Multi-objective Large Language Model Alignment with Hierarchical Experts¶

Conference: ICLR 2026
OpenReview: https://openreview.net/forum?id=UhmEdfAk46
Code: Open-sourced (links provided in the paper, specific repository to be confirmed)
Area: LLM Alignment / Multi-objective Alignment / Parameter Efficiency
Keywords: Multi-objective alignment, Pareto front, LoRA, Mixture-of-Experts, Model Merging, Preference Controllability

TL;DR¶

HoE decomposes multi-objective alignment into a series of "single-preference subproblems" using a three-layer Mixture-of-Experts consisting of training-free extracted LoRA experts, lightweight routing experts, and parameter-free preference routing. It covers the entire Pareto front in a plug-and-play manner without retraining the backbone, responding to arbitrary user preference weights.

Background & Motivation¶

Background: Human preferences are highly diverse and often conflicting—objectives like "helpfulness," "harmlessness," and "humor" have different relative weights for different users and scenarios. The core requirement of Multi-Objective Alignment (MOA) is to make an LLM dynamically controllable according to a user-provided preference weight vector \(\lambda=(\lambda_1,\dots,\lambda_N)\), effectively allowing a single model to traverse anywhere along the Pareto front.

Limitations of Prior Work: Existing approaches have significant drawbacks. MORLHF and MODPO follow linear scalarization, requiring a separate model for each preference, which leads to storage and training costs exploding linearly with the number of preferences. MOD, Args, and PAD perform logits fusion during decoding, requiring multiple forward passes. RiC and DPA insert preferences into prompts, relying on structured prompting and struggling with strongly conflicting objectives. LoraMoE uses LoRA as experts but requires joint training of all experts from scratch, making knowledge sharing difficult and unsuitable for MOA.

Key Challenge: A single "unified" model trained uniformly across all weights cannot achieve the optimal performance of a specialized expert at a specific weight (e.g., \([0.5,0.5]\)). There exist both inter-objective conflicts (optimizing helpfulness often sacrifices harmlessness) and inter-preference competition (the front of uniform training is dominated by points of specialized fronts). This constitutes a "controllability bottleneck."

Goal: To enable LLMs to approximate the optimal Pareto front in a plug-and-play manner with minimal parameter overhead and fine-grained control over arbitrary preference weights, without retraining any base models.

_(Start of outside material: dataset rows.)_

(** * Gemini-Agent: the agent lifecycle, self-correction and the orchestrator

    A shallow embedding of [agents/*.py], [src/error_handling.py]
    ([agent_self_correct]), [src/orchestrator.py] and the [/ipc] handler of
    [src/backend_server.py].

    Async generators are modelled by the trace of events they produce
    (chunks yielded, messages sent to the websocket manager, calls to the
    artifact store) together with the way they end.  The collaborators
    that live in [AgentBase] (prompt templates, the LLM call, the rule
    engine, Google Drive) are oracles over an abstract world state, and so
    is the decorator [record_telemetry] of [run], whose module is not part
    of the sources: what [await agent.run(..)] gives is a parameter. *)

From Stdlib Require Import String Ascii List Bool Arith Lia.
From stdpp Require Import base option strings gmap list pretty.

Open Scope string_scope.
Open Scope list_scope.

(** ** Python values, strings and exceptions *)

(** The values the engine stores in dictionaries typed [Any].  The code only
    ever tests them for truth, compares them with string literals, formats
    them and hands them to collaborators; [VOther] is any non-string object,
    known by its [str()] and its truth value. *)
Inductive pyval :=
  | VNone
  | VStr (s : string)
  | VOther (repr : string) (truth : bool).

#[global] Instance pyval_eq_dec : EqDecision pyval.
Proof. solve_decision. Defined.

Definition truthy (v : pyval) : bool :=
  match v with
  | VNone => false
  | VStr s => negb (String.eqb s "")
  | VOther _ t => t
  end.

Definition py_str (v : pyval) : string :=
  match v with
  | VNone => "None"
  | VStr s => s
  | VOther r _ => r
  end.

(** [v == "literal"] *)
Definition str_eq (v : pyval) (lit : string) : bool :=
  match v with
  | VStr s => String.eqb s lit
  | _ => false
  end.

(** [a or b] *)
Definition py_or (a b : pyval) : pyval := if truthy a then a else b.

Abbreviation pydict := (gmap string pyval).

(** [d.get(k)] and [d.get(k, dflt)] *)
Definition dict_get (d : pydict) (k : string) : pyval := default VNone (d !! k).
Definition dict_get_or (d : pydict) (k : string) (dflt : pyval) : pyval :=
  default dflt (d !! k).

(** Truth of a dictionary: it is not empty. *)
Definition dict_truthy (d : pydict) : bool := negb (bool_decide (d = ∅)).

Definition nl : string := String (ascii_of_nat 10) "".

(** [s.startswith(p)] *)
Definition startswith (s p : string) : bool := String.prefix p s.

(** [needle in hay] *)
Fixpoint str_in (needle hay : string) : bool :=
  String.prefix needle hay ||
  match hay with
  | EmptyString => false
  | String _ rest => str_in needle rest
  end.

(** [str.isspace] on one character, for code points below 256. *)
Definition is_space (a : ascii) : bool :=
  let n := nat_of_ascii a in
  (((9 <=? n) && (n <=? 13)) || ((28 <=? n) && (n <=? 32))
   || (n =? 133) || (n =? 160))%nat.

(** [not s.strip()]: every character of [s] is white space. *)
Fixpoint blank (s : string) : bool :=
  match s with
  | EmptyString => true
  | String a rest => is_space a && blank rest
  end.

(** [sep.join(l)] *)
Definition join (sep : string) (l : list string) : string := String.concat sep l.

Inductive exn_class := ValueError | KeyError | IOError | OtherException.

(** An exception: its class and its [str(e)]. *)
Record exn := Exn { exn_cls : exn_class; exn_msg : string }.

(** ** Generators as event traces *)

Inductive event :=
  | EYield (chunk : string)                      (* yield chunk *)
  | ESend (msg : string)                         (* websocket_manager.send_message_to_client *)
  | EWrite (filename : pyval) (content : string) (parent : pyval)   (* _write_gdrive_file *)
  | EUpdate (file_id : pyval) (content : string).                   (* _update_gdrive_file *)

(** How a computation ends: it returns, it raises, or it is still running
    when the unfolding of the self-correction recursion stops. *)
Inductive res (A : Type) :=
  | Ok (a : A)
  | Exc (e : exn)
  | Div.
Arguments Ok {A} a.
Arguments Exc {A} e.
Arguments Div {A}.

Definition gen (W A : Type) : Type := W -> list event * res A * W.

Definition events {W A} (x : list event * res A * W) : list event := x.1.1.
Definition result {W A} (x : list event * res A * W) : res A := x.1.2.
Definition world {W A} (x : list event * res A * W) : W := x.2.

Definition ret {W A} (a : A) : gen W A := fun w => ([], Ok a, w).

Definition bind {W A B} (m : gen W A) (k : A -> gen W B) : gen W B :=
  fun w =>
    match m w with
    | (evs, Ok a, w1) =>
        match k a w1 with
        | (evs2, r, w2) => (evs ++ evs2, r, w2)
        end
    | (evs, Exc e, w1) => (evs, Exc e, w1)
    | (evs, Div, w1) => (evs, Div, w1)
    end.

Notation "'let*' x ':=' m 'in' k" := (bind m (fun x => k))
  (at level 10, x name, m at level 100, k at level 200).
Notation "m '>>' k" := (bind m (fun _ => k))
  (at level 90, right associativity).

Definition emit {W} (e : event) : gen W unit := fun w => ([e], Ok tt, w).
Definition yield {W} (chunk : string) : gen W unit := emit (EYield chunk).
Definition raise {W A} (e : exn) : gen W A := fun w => ([], Exc e, w).
Definition diverge {W A} : gen W A := fun w => ([], Div, w).

(** [try: m  except Exception as e: h e] *)
Definition try_except {W A} (m : gen W A) (h : exn -> gen W A) : gen W A :=
  fun w =>
    match m w with
    | (evs, Exc e, w1) =>
        match h e w1 with
        | (evs2, r, w2) => (evs ++ evs2, r, w2)
        end
    | other => other
    end.

(** What a collaborator call gives back. *)
Inductive outcome (A : Type) :=
  | Value (a : A)
  | Throws (e : exn).
Arguments Value {A} a.
Arguments Throws {A} e.

Definition call {W A} (o : W -> outcome A * W) : gen W A :=
  fun w =>
    match o w with
    | (Value a, w1) => ([], Ok a, w1)
    | (Throws e, w1) => ([], Exc e, w1)
    end.

(** The chunks of a trace, in emission order. *)
Definition chunks_of (evs : list event) : list string :=
  omap (fun e => match e with EYield c => Some c | _ => None end) evs.

(** The chunk classification of the protocol. *)
Definition is_progress (chunk : string) : bool := startswith chunk "STREAM_CHUNK:".
Definition is_payload (chunk : string) : bool := negb (is_progress chunk).

Definition payload_chunks (cs : list string) : list string := filter (fun c => is_payload c = true) cs.

(** ** Agents and their collaborators *)

Inductive agent_class :=
  CodeGenAgent | DocAgent | FixAgent | PlannerAgent | QaAgent | TestAgent.

#[global] Instance agent_class_eq_dec : EqDecision agent_class.
Proof. solve_decision. Defined.

(** An agent instance ([AgentBase]): its class, its [name], its [config] and
    whether it holds a websocket manager. *)
Record AgentBase := Agent {
  cls : agent_class;
  name : string;
  config : gmap string string;
  websocket_manager : bool
}.

(** One rule violation, [{'rule_name': ..., 'message': ...}]. *)
Record violation := Violation { rule_name : string; message : string }.

(** The methods of [AgentBase] and the Python runtime services the engine
    calls.  Their code is outside the engine; each call may depend on and
    change the world, and may raise. *)
Record collaborators (W : Type) := Collaborators {
  (* AgentBase.__init__, run by every agent constructor *)
  agent_init : agent_class -> string -> gmap string string -> W -> outcome unit * W;
  (* self._construct_prompt(template_name, **template_data) *)
  construct_prompt : AgentBase -> string -> list (string * pyval) -> W -> outcome string * W;
  (* self._execute_llm_workflow(prompt, task, context): the chunks streamed,
     and the exception that ends the stream if there is one *)
  execute_llm : AgentBase -> string -> string -> pydict -> W -> (list string * option exn) * W;
  (* self._enforce_agent_rules(output, task, context) *)
  enforce_agent_rules : AgentBase -> string -> string -> pydict -> W -> outcome (list violation) * W;
  (* self._read_gdrive_file(file_id, description, task, context) *)
  read_gdrive_file : AgentBase -> pyval -> string -> string -> pydict -> W -> outcome pyval * W;
  (* self._write_gdrive_file(filename, content, parent_id) *)
  write_gdrive_file : AgentBase -> pyval -> string -> pyval -> W -> outcome pyval * W;
  (* self._update_gdrive_file(file_id, content, description) *)
  update_gdrive_file : AgentBase -> pyval -> string -> string -> W -> outcome pyval * W;
  (* str(context), and str() of a workflow *)
  repr_context : pydict -> string;
  repr_workflow : list (gmap string string) -> string;
  (* await <cls>.run(task, context).  Every [run] is written as an async
     generator and decorated with record_telemetry(<cls>, "run"), whose module
     is not part of the sources; what [await] makes of the object the
     decorated call returns is therefore left open: [Throws e] when that
     object is the async generator itself, which is what agent_self_correct
     and the test harness iterate and which Python refuses to await with the
     TypeError [e]; [Value tt] when the decorator makes it awaitable and the
     await gives the stream *)
  await_run : agent_class -> outcome unit
}.
Arguments agent_init {W} _.
Arguments construct_prompt {W} _.
Arguments execute_llm {W} _.
Arguments enforce_agent_rules {W} _.
Arguments read_gdrive_file {W} _.
Arguments write_gdrive_file {W} _.
Arguments update_gdrive_file {W} _.
Arguments repr_context {W} _.
Arguments repr_workflow {W} _.
Arguments await_run {W} _.

(** The type of [agent_self_correct] once its recursion depth is fixed:
    agent, original_task, current_context, error_details, error_type,
    correction_guidance. *)
Definition self_correct (W : Type) : Type :=
  AgentBase -> string -> pydict -> string -> string -> string -> gen W unit.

Core Idea: Decomposition + Hierarchical Experts—decompose the multi-objective problem into single-preference subproblems, assign each subproblem to a group of specialized "expert" parameters, and then assemble these local experts back into a complete front using a hierarchical MoE framework to bypass the controllability bottleneck.

Method¶

Overall Architecture¶

HoE consists of three hierarchical components organized top-down: LoRA Experts (coarse-grained, parameter blocks corresponding to fixed preferences), Routing Experts (lightweight, module-level fine-grained adaptive selection), and Preference Routing (parameter-free, mapping user preferences to neighboring experts). During inference, a user preference vector \(\lambda_{usr}\) is "located" by preference routing to neighboring experts, then "refined" by routing experts into LoRA-level mixing weights, and finally "realized" by LoRA experts during the forward pass to assemble a localized model tailored to that preference.

flowchart TD
    A[User Preference λ_usr] --> B[Preference Routing: Select N nearest experts<br/>Euclidean distance + Convex combination]
    B -->|Weight w⁽¹⁾| C[Routing Experts: Output logits per module<br/>Aggregate to LoRA weights w⁽²⁾]
    C --> D[LoRA Expert Combination<br/>O x = W_pre x + Σ w⁽²⁾_j B_j A_j x]
    D --> E[Aligned Output]
    F[Single-objective Optimal π*_i] -.Task-SVD training-free extraction.-> G[Single-objective LoRA Expert]
    G -.Model Merging.-> H[Multi-objective LoRA Expert]
    H --> D

Key Designs¶

1. Training-free LoRA Expert Extraction: Extracting composable adapters from existing models. HoE does not retrain any alignment models. Instead, it takes a set of existing single-objective optimal policies \(\{\pi_1^*,\dots,\pi_N^*\}\) and defines task vectors \(\tau_i=\theta_i-\theta_{pre}\) (the difference between fine-tuned and pre-trained weights) based on Task Arithmetic. This vector naturally encodes the capability for the \(i\)-th objective. Using task-aware truncated SVD (task-SVD), \(\tau_i\) is compressed into low-rank adapters \(A_i\in\mathbb{R}^{d_{in}\times r}, B_i\in\mathbb{R}^{r\times d_{out}}\) where \(r\ll\min(d_{in},d_{out})\). By selecting high-magnitude components and layer-wise truncation, highly specialized LoRA experts are obtained with almost no performance loss.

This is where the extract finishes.